Rating: B
Dir: Edgar Wright
Star: Simon Pegg, Nick Frost, Jim Broadbent, Timothy Dalton
Having nailed perfectly the horror-comedy, skewering the genre with obvious appreciation, for his follow up Wright went back to the same well for a different genre. This time, the target is action movies and, rewatching this, I feel more or less the same as I did on its original release. While a solid effort, this doesn’t manage to pull off the combination to such staggering effect as Shaun. There are certainly better action comedies out there: Stephen Chow’s filmography includes a few, most obviously Kung Fu Hustle. Maybe we just have different tastes in action: Point Break and Bad Boys II are touted here, both of which are likely better works than this.

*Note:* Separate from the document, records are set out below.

(** C8, as stated, fails: when orders are already listed and the fetch
    is rejected, the panel still shows them. *)
Lemma C8_failed_fetch_keeps_orders :
  ~ (AdminPanel_orders
       (next_state (fetchOrders "http://localhost:8001" offline) checkout_state)
     = NoOrdersYet).
Proof. discriminate. Qed.

(** C8, amended.  When [fetchOrders] fails, the error notification
    "Failed to load orders" is produced and the orders state is left as it
    was, so the panel renders what it rendered before: the empty list
    exactly when the list was empty before the call. *)
Theorem C8_fetchOrders_failure
    (url : string) (net : Network) (s : AppState)
    (Hfail : GET_orders net = Rejected) :
  notifications (effects_of (fetchOrders url net) s) = [toast_orders_failed] /\
  orders (next_state (fetchOrders url net) s) = orders s /\
  AdminPanel_orders (next_state (fetchOrders url net) s) = AdminPanel_orders s /\
  (AdminPanel_orders (next_state (fetchOrders url net) s) = NoOrdersYet <->
   orders s = []).
Proof.
  unfold next_state, effects_of.
  rewrite (fetchOrders_rejected url net s Hfail). cbn [snd state effects].
  repeat split.
  - unfold AdminPanel_orders. destruct (orders s); [ reflexivity | discriminate ].
  - intros E. unfold AdminPanel_orders. now rewrite E.
Qed.

Lemma C8_fetchOrders_failure_witness :
  notifications (effects_of (fetchOrders "http://localhost:8001" offline) checkout_state)
  = [toast_orders_failed] /\
  orders (next_state (fetchOrders "http://localhost:8001" offline) checkout_state)
  = [sample_order] /\
  AdminPanel_orders (next_state (fetchOrders "http://localhost:8001" offline) checkout_state)
  = OrderCards [sample_order] /\
  (AdminPanel_orders (next_state (fetchOrders "http://localhost:8001" offline) checkout_state)
   = NoOrdersYet <-> [sample_order] = []).
Proof.
  exact (C8_fetchOrders_failure "http://localhost:8001" offline checkout_state eq_refl).
Defined.

(** C9.  When [fetchProducts] fails, the error notification "Failed to
    load products" is reported, the products state (the whole state) is
    what it was before the call, and the one request that failed is the
    only one sent: there is no retry. *)
Theorem C9_fetchProducts_failure
    (url : string) (net : Network) (s : AppState)
    (Hfail : GET_products net = Rejected) :
  notifications (effects_of (fetchProducts url net) s) = [toast_products_failed] /\
  products (next_state (fetchProducts url net) s) = products s /\
  next_state (fetchProducts url net) s = s /\
  network_calls (effects_of (fetchProducts url net) s) = 1.
Proof.
  unfold next_state, effects_of.
  rewrite (fetchProducts_rejected url net s Hfail).
  repeat split.
Qed.

Lemma C9_fetchProducts_failure_witness :
  notifications (effects_of (fetchProducts "http://localhost:8001" offline) checkout_state)
  = [toast_products_failed] /\
  products (next_state (fetchProducts "http://localhost:8001" offline) checkout_state)
  = products checkout_state /\
  next_state (fetchProducts "http://localhost:8001" offline) checkout_state
  = checkout_state /\
  network_calls (effects_of (fetchProducts "http://localhost:8001" offline) checkout_state)
  = 1.
Proof.
  apply (C9_fetchProducts_failure "http://localhost:8001" offline checkout_state).
  reflexivity.
Defined.

(** C10.  When the email is empty and the cart is empty too,
    [handleCheckout] emits the email-required notification and nothing
    else, so not the cart-is-empty one, and sends no request: the email
    guard comes first. *)
Theorem C10_email_guard_first
    (url : string) (net : Network) (s : AppState)
    (Hemail : customerEmail s = "")
    (Hcart : cart s = []) :
  effects_of (handleCheckout url net) s = [Notify toast_email_required] /\
  notifications (effects_of (handleCheckout url net) s) <> [toast_cart_empty] /\
  network_calls (effects_of (handleCheckout url net) s) = 0.
Proof.
  unfold effects_of. rewrite (handleCheckout_no_email url net s Hemail).
  repeat split. discriminate.
Qed.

Another issue could be Simon Pegg’s character, Sergeant Nicholas Angel. To be blunt, he’s an asshole: while unquestionably deliberate, you start from a different place than for Shaun, with whom it was easy to empathize immediately. Angel has admirable qualities, certainly. He just is not very likable, and that leaves the film running uphill from the start. What it does nail is a superb array of supporting characters, who are delightfully memorable. There are two Oscar winners present here: Olivia Colman is the only policewoman in Sandford, and Nicholas’s ex-girlfriend – yeah, Pegg’s character has been broken up with here too – is played, behind a bio-hazard mark, by an uncredited Cate Blanchett.
Wright also does a very good job of capturing the parochial nature of small-town life. [The bulk of it was filmed in Wells, where he grew up, though they had to remove the city’s cathedral digitally in post-production.] For example, I’ve endured my share of bad amateur dramatic shows, and was wincing throughout the production of Romeo and Juliet performed here. It does feel as if the actual plot at the film’s heart might be too complex, involving various shenanigans around land development. Again, Shaun is elegant in its simplicity. Here, you have to pay attention to the story, and that seems almost to break the rules of the genre.
The finale is where the film came closest to losing me. It reverts to an extended series of action set pieces that blurred into one large burst of semi-automatic weaponry, with little to stick in the mind. Fuzz had become the loud, mindless movie, at which it had spent the first hour doing a good job of poking fun, and becomes a lot less effective as a result. The fact the characters have to wave around DVD covers of the movies they’re referencing, and include clips as well, perhaps suggests less confidence in the audience’s ability to get the joke. However, it still became the biggest commercial hit in the Three Cornettos Trilogy (the blue variety here, reflecting the police theme), and it remains a fine piece of work.